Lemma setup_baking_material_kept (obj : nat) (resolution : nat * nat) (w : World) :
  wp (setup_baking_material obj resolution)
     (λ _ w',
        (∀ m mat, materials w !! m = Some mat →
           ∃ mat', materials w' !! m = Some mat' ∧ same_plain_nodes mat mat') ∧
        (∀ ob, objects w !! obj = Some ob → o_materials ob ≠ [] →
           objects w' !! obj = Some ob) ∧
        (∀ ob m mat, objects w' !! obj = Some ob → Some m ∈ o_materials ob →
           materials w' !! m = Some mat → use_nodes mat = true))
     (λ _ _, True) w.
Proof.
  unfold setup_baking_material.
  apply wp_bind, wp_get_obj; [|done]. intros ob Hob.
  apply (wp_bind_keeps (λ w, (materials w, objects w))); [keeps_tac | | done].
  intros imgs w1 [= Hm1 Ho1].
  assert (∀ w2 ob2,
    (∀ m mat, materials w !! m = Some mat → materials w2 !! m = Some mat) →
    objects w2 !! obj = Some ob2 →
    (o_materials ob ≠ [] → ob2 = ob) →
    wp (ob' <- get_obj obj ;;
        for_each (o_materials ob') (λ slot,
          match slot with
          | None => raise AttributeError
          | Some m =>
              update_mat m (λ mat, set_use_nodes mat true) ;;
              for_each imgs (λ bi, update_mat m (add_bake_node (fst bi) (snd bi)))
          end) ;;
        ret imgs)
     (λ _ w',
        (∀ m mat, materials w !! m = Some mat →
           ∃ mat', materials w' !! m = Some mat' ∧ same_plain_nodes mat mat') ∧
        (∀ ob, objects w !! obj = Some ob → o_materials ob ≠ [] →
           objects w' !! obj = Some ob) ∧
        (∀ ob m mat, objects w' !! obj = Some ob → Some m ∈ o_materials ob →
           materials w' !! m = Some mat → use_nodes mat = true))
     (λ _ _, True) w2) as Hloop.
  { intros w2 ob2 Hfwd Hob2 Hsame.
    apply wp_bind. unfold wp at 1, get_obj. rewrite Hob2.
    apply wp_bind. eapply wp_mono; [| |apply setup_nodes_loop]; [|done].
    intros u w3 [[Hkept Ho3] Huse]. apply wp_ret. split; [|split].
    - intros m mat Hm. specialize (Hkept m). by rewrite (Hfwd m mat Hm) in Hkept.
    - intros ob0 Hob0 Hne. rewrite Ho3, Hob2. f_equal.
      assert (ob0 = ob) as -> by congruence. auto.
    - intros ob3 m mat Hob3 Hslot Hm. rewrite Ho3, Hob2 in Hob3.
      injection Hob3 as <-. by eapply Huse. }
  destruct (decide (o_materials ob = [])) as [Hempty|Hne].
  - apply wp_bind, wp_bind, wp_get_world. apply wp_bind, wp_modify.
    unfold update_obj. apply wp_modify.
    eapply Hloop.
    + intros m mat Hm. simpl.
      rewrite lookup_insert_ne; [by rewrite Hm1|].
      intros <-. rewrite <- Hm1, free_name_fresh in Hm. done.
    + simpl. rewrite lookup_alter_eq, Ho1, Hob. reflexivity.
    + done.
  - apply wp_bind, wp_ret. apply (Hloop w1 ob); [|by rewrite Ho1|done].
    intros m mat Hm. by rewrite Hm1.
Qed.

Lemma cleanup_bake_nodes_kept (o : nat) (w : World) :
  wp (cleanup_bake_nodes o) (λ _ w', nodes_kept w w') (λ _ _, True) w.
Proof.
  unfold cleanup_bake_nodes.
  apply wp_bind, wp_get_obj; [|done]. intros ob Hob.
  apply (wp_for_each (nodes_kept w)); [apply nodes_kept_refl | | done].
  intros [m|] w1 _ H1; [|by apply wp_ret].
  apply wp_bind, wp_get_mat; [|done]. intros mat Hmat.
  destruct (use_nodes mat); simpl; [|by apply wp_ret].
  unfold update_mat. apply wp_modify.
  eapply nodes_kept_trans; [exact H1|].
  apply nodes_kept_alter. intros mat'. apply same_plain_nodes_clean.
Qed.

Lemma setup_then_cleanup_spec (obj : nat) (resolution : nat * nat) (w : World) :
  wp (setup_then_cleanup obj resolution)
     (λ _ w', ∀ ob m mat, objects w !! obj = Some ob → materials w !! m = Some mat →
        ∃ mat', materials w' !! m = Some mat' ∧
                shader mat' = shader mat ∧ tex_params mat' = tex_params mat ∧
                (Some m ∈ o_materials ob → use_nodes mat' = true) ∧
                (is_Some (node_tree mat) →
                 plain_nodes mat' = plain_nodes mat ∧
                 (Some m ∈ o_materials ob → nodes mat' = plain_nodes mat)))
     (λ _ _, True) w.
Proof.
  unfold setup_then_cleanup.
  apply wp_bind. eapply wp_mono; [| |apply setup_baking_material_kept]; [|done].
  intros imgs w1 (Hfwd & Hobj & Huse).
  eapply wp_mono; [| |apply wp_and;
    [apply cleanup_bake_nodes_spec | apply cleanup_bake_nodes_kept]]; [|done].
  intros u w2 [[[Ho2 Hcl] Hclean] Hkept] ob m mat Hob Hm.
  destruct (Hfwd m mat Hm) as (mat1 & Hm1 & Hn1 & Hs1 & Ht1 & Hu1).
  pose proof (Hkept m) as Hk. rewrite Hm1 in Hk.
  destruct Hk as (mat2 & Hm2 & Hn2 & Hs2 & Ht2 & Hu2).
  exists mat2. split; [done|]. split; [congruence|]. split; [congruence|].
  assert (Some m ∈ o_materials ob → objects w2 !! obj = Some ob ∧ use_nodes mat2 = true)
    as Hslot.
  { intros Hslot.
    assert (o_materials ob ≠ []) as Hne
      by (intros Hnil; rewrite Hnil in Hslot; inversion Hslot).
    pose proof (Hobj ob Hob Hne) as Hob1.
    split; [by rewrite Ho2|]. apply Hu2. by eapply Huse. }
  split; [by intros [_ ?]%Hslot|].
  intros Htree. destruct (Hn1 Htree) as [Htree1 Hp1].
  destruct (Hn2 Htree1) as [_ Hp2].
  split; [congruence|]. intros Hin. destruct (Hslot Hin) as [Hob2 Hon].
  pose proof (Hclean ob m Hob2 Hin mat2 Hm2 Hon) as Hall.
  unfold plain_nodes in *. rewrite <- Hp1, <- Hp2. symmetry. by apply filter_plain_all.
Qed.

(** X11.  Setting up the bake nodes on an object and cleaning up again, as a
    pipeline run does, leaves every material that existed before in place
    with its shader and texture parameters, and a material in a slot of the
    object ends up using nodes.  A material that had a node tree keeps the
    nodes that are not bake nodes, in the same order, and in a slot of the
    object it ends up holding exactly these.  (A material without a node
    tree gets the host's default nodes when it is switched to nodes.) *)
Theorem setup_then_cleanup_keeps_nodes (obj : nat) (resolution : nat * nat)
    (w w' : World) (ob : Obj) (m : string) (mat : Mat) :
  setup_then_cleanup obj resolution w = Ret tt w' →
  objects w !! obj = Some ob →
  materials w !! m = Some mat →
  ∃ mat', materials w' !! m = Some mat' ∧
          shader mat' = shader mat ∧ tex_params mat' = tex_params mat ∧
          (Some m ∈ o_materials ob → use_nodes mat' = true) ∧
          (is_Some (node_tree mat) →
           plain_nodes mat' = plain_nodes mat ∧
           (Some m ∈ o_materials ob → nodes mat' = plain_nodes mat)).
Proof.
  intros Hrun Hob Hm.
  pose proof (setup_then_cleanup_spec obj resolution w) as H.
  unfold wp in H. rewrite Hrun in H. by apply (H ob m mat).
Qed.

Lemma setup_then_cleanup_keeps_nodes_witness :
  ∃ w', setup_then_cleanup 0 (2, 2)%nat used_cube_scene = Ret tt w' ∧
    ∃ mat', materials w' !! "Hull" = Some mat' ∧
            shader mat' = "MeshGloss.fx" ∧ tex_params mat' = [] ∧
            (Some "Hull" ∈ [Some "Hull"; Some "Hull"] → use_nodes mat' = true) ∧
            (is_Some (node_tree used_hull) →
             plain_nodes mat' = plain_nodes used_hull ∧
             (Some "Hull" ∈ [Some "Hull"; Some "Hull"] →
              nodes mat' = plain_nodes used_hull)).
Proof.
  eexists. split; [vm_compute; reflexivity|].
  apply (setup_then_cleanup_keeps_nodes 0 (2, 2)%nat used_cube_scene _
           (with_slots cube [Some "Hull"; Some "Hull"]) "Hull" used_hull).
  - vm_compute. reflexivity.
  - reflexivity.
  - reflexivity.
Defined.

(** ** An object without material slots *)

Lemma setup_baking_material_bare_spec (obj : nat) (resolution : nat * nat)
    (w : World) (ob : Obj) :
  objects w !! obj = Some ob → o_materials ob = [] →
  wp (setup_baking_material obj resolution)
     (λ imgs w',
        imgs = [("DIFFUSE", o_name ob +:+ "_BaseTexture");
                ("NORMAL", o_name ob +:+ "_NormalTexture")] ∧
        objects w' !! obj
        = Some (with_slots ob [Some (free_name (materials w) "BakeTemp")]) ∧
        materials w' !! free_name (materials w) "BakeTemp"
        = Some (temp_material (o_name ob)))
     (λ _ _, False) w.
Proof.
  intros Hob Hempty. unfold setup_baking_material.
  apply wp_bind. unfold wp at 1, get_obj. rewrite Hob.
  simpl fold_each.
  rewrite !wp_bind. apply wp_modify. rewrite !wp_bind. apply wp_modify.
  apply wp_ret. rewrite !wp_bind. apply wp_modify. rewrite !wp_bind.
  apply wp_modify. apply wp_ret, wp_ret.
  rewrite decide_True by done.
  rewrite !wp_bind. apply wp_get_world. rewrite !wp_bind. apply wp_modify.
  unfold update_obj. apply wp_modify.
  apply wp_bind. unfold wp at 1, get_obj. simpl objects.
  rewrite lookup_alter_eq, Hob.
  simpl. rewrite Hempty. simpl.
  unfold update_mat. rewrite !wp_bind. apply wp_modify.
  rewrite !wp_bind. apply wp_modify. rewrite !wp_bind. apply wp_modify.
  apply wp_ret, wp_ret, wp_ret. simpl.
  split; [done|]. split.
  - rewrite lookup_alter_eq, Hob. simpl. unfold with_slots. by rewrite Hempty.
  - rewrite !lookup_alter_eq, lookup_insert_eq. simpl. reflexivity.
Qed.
* * * * * * *
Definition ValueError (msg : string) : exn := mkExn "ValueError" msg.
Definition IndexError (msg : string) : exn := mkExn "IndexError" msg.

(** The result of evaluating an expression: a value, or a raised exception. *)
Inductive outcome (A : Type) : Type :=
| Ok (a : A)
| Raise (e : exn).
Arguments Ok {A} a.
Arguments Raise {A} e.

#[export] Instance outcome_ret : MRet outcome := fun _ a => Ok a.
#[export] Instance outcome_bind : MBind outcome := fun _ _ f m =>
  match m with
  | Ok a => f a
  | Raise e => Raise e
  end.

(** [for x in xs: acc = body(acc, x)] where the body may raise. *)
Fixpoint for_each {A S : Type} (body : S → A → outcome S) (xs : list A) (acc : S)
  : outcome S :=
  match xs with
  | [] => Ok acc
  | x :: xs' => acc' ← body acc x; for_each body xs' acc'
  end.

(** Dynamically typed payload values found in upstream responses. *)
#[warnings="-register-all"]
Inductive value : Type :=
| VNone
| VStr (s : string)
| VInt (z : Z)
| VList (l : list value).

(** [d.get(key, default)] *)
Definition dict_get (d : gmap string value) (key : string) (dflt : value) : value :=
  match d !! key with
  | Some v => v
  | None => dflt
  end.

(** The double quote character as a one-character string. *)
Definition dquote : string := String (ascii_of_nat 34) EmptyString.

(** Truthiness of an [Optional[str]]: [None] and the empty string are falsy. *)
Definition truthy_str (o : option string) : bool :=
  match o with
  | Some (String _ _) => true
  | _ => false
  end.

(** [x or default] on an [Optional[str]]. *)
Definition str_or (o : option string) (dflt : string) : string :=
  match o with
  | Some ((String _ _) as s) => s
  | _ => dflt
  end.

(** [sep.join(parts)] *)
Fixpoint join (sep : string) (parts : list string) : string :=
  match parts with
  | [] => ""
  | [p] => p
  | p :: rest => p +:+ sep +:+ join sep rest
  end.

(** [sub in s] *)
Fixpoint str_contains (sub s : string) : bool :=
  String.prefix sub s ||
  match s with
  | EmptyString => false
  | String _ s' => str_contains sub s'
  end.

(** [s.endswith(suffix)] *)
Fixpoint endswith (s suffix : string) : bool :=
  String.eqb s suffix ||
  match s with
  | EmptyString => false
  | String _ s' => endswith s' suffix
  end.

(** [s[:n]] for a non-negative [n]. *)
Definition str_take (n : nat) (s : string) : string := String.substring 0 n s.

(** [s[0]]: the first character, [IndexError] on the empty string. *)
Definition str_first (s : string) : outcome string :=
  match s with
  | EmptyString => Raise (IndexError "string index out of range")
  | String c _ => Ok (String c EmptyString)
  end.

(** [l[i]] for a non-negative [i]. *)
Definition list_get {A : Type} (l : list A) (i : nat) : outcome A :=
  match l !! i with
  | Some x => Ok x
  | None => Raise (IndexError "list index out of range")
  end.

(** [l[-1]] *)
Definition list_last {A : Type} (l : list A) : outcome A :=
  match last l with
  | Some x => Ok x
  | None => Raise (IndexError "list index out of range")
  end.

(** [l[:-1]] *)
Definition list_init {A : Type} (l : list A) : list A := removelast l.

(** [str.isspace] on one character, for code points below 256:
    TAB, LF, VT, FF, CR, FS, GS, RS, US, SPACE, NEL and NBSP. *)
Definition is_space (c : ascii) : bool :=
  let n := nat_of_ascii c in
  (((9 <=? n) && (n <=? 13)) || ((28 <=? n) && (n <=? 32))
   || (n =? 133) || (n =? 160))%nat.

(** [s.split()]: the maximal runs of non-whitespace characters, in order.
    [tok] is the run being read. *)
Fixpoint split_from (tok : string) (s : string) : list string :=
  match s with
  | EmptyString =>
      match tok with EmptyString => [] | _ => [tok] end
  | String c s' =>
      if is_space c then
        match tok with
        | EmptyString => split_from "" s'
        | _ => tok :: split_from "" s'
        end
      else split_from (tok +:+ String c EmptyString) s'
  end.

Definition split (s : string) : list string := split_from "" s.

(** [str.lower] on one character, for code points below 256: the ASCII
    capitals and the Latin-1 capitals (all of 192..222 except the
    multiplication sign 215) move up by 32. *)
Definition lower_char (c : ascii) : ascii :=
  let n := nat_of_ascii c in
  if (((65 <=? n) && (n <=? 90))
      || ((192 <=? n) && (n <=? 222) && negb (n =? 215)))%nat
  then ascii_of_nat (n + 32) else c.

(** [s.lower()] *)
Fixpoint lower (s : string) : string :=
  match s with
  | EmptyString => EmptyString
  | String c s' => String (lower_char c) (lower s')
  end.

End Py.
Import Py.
* * * * * * *
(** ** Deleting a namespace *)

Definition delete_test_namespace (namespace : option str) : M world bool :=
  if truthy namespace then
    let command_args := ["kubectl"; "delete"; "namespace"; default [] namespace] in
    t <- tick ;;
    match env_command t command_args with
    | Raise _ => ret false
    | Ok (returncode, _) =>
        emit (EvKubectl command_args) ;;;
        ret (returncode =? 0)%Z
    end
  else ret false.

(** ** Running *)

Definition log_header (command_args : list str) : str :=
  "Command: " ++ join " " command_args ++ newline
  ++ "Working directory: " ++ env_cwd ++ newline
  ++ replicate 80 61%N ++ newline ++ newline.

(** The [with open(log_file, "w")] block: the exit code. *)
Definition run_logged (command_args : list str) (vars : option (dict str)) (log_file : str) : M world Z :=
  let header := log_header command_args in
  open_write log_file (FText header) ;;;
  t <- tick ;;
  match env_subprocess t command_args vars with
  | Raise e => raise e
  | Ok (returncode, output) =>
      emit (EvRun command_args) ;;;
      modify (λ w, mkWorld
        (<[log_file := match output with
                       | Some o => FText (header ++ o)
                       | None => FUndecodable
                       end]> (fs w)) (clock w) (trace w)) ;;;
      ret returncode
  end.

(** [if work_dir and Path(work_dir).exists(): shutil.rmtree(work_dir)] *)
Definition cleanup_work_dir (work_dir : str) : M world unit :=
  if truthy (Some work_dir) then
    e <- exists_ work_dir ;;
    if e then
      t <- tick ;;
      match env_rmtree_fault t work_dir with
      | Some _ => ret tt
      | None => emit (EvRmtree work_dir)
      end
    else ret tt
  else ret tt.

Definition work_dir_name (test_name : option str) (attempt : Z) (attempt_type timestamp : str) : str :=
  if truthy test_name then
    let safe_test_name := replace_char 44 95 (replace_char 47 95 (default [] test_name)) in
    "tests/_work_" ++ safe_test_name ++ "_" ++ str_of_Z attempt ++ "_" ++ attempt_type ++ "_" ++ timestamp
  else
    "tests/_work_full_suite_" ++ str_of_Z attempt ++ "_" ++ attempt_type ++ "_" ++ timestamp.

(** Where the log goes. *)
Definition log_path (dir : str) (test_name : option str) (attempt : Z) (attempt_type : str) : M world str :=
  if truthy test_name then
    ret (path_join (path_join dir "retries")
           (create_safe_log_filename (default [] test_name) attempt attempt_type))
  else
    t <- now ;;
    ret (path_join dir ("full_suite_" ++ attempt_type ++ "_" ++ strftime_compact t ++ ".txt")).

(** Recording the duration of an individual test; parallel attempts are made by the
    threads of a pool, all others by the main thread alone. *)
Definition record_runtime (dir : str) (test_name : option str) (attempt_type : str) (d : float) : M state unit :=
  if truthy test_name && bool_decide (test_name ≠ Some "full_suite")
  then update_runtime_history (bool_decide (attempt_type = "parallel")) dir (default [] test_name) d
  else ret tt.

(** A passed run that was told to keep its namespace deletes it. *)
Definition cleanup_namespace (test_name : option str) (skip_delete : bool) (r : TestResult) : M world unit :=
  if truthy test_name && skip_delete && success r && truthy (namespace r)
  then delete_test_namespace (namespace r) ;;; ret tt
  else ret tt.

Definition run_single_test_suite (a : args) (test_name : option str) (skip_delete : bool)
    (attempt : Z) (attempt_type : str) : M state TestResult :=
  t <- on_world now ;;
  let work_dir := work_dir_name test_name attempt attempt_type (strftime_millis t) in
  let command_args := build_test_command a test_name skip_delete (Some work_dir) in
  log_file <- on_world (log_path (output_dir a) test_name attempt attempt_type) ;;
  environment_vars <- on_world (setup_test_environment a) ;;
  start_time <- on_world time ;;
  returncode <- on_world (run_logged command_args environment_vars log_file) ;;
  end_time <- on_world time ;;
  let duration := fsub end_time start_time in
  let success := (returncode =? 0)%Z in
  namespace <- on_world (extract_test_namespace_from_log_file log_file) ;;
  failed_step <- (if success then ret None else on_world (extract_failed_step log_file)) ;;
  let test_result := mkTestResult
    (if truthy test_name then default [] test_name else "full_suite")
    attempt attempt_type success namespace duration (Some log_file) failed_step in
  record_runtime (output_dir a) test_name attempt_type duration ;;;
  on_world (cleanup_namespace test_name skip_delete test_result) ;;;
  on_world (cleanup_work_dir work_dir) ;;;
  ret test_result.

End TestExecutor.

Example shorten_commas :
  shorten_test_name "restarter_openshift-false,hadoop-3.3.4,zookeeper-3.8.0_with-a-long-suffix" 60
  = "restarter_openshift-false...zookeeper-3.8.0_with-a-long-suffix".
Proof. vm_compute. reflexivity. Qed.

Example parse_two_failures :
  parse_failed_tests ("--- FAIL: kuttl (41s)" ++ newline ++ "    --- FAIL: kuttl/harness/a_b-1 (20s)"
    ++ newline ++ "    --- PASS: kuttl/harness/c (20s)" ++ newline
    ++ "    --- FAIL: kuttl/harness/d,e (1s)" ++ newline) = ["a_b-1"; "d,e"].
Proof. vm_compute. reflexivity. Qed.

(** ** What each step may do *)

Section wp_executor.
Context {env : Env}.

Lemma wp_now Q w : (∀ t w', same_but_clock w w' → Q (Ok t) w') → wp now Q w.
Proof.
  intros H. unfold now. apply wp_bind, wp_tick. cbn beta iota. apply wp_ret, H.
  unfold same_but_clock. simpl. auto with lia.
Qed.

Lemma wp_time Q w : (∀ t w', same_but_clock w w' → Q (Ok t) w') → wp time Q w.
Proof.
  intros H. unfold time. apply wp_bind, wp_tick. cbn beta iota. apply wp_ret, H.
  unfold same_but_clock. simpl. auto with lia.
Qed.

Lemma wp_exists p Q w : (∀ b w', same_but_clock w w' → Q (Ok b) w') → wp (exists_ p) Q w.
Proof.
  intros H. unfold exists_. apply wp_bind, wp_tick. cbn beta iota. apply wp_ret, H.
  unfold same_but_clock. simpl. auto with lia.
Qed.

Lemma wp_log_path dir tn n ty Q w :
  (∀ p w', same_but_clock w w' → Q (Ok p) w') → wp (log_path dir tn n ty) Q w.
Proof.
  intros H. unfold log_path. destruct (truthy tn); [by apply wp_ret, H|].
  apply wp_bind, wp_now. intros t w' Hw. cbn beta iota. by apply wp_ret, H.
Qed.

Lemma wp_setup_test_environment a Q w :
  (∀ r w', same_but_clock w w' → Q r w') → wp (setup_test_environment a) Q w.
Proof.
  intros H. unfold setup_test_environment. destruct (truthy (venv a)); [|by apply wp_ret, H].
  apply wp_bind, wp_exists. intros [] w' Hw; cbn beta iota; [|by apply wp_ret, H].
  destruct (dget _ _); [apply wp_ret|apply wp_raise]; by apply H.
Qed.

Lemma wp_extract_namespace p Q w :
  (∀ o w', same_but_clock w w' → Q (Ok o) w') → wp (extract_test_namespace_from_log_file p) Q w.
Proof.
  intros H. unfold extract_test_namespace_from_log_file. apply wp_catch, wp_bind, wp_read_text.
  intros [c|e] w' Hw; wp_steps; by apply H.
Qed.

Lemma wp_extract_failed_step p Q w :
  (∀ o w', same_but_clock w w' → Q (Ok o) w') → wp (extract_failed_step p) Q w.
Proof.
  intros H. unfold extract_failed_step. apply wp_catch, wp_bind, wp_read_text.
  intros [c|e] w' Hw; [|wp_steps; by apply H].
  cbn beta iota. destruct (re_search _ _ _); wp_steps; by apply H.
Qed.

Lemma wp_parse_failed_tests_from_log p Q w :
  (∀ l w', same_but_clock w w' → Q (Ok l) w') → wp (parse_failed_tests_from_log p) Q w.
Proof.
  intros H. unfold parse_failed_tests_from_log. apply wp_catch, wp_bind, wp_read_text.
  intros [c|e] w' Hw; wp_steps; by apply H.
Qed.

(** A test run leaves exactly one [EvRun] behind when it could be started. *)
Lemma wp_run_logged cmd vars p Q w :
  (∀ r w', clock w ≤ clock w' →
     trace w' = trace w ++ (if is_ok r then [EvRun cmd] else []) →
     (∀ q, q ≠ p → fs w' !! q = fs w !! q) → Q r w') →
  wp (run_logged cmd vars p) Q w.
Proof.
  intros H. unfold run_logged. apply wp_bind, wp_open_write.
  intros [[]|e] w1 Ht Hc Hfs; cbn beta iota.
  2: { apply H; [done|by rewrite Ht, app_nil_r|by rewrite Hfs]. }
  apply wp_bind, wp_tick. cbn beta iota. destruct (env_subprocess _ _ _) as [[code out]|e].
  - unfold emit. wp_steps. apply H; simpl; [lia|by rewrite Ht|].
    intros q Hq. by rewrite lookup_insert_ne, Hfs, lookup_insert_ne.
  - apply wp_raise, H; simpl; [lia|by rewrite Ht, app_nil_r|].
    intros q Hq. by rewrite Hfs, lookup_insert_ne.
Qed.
* * * * * * *
Your instructions: Your task for the entries above: copy exactly the span starting with the line with "(** Dynamically typed" and going on through the line with "Definition dict_get (d", both lines included, and nothing else.

Answer for the task:
(** Dynamically typed payload values found in upstream responses. *)
#[warnings="-register-all"]
Inductive value : Type :=
| VNone
| VStr (s : string)
| VInt (z : Z)
| VList (l : list value).

(** [d.get(key, default)] *)
Definition dict_get (d : gmap string value) (key : string) (dflt : value) : value :=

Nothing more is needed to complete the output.